Elon Musk unveiled his underground transportation tunnel on Tuesday, allowing reporters and invited guests to take some of the first rides in the revolutionary albeit bumpy subterranean tube—the tech entrepreneur's answer to what he calls "soul-destroying traffic." Guests boarded Musk's Tesla Model S and rode along Los Angeles-area surface streets for about a mile away to what's known as O'Leary Station. The station, smack dab in the middle of a residential neighborhood, consists of a wall-less elevator that slowly took the car down a wide shaft, roughly 30 feet below the surface, the AP reports.
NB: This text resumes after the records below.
(* ===== verification/Layers.v ===== *)
(** * The layer registry

    The layer methods of [Terrain3DStorage] ([src/src/terrain_storage.cpp],
    lines 257-347): [set_layer], [get_layer], [set_layers],
    [get_layer_count], [_update_layers], [_update_arrays] and
    [_update_textures].  The layers are [Ref<TerrainLayerMaterial3D>]
    objects, a class outside [src/] ([terrain_material.h]) modelled from
    the specification (sections 3 and 4.5): each holds an albedo and a
    normal texture, a uv scale and an albedo colour, and emits the
    signals [texture_changed] and [value_changed] when edited.

    The world of this file, [LWorld], extends the [World] of
    [Storage.v] with the heap of layer materials and the list of signal
    connections from a layer to a method of the storage; the methods of
    [Storage.v] run on its [base] through [lift].  Connections name the
    storage's methods by the strings of the source's [Callable]s:
    ["_update_textures"], ["_update_arrays"] and ["_update_values"]; a
    signal calls them through ClassDB, which knows only the methods
    [_bind_methods] registers (none of these three).

    Module [Layers] holds the data and the methods, and the proof that
    each method keeps the ownership invariant of [Machine.v].  Module
    [LayerProps] holds the run lemmas of the methods (what they return
    and leave when every layer of the list is a live object) and the
    properties of the registry:
    - [set_layer(null, i)] with [i] past the end appends a null layer and
      then crashes on it in [_update_layers]; a negative index crashes;
    - [set_layers] with live layers connects both signals of each layer
      and rebuilds the albedo array from the layers' albedo textures, in
      order (section 4.3);
    - no edit of a layer reaches the storage: the signals are connected
      to ["_update_textures"] and ["_update_values"], names
      [_bind_methods] does not register, so Godot prints "Method not
      found" and the texture arrays are never marked dirty;
    - every world the program with layers reaches keeps the ownership
      invariant, and no layer is ever connected to ["_update_arrays"];
    - [set_layer(null, i)] disconnects [value_changed] from
      ["_update_arrays"], a connection that was never made, so the
      removed layer stays connected to ["_update_values"]. *)

From S2P Require Import Prelude Godot GeneratedCache RegionIndex RegionMap Storage Registration Machine Passes.
Import RegionIndex Storage Machine Passes.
The sky slowly fell away and the surprisingly narrow tunnel emerged. "We're clear," said the driver, who sped up and zipped into the tunnel when a red track light turned green.
The car jostled significantly during the ride, which was bumpy enough to give one reporter motion sickness while another yelled, "Woo!" Musk described his first ride as "epic." "For me it was a eureka moment," he told reporters. "I was like, 'This thing is going to damn well work.'" He said the rides are bumpy now because "we kind of ran out of time" and there were some problems with the speed of his paving machine. "It'll be smooth as glass," he said of future systems. "This is just a prototype. That's why it's a little rough around the edges." More:
- Musk explained for the first time in detail how the system, which he simply calls "loop," could work on a larger scale beneath cities across the globe. Autonomous, electric vehicles could be lowered into the system on wall-less elevators, which could be placed almost anywhere cars can go. The cars would have to be fitted with specially designed side wheels that pop out perpendicular to the car's regular tires and run along the tunnel's track. "It's much more like an underground highway than it is a subway," Musk said.
- The demo rides were considerably slower—40mph—than what Musk says the future system will run at: 150mph. Still, it took only three minutes to go just over a mile from the beginning to the end of the tunnel.
- Steve Davis, head of The Boring Company, said the interest in the tunnel systems has been significant . One project Musk is planning on, known as the Dugout Loop, would take Los Angeles baseball fans to Dodger Stadium from one of three subway stations. Another would take travelers from downtown Chicago to O'Hare International Airport. Both projects are in the environmental review phase.
- Musk's representatives also unveiled on Tuesday a new tunnel-boring machine they hope to have online soon, one that can bore four times faster than the one they've been using. Musk said it took about $10 million to build the test tunnel, a far cry from the $1 billion per mile his company says most tunnels take to build.
- The tunnel will not be open to the public for the foreseeable future, Musk said, adding that regulations wouldn't allow for it to open widely for demo rides just yet.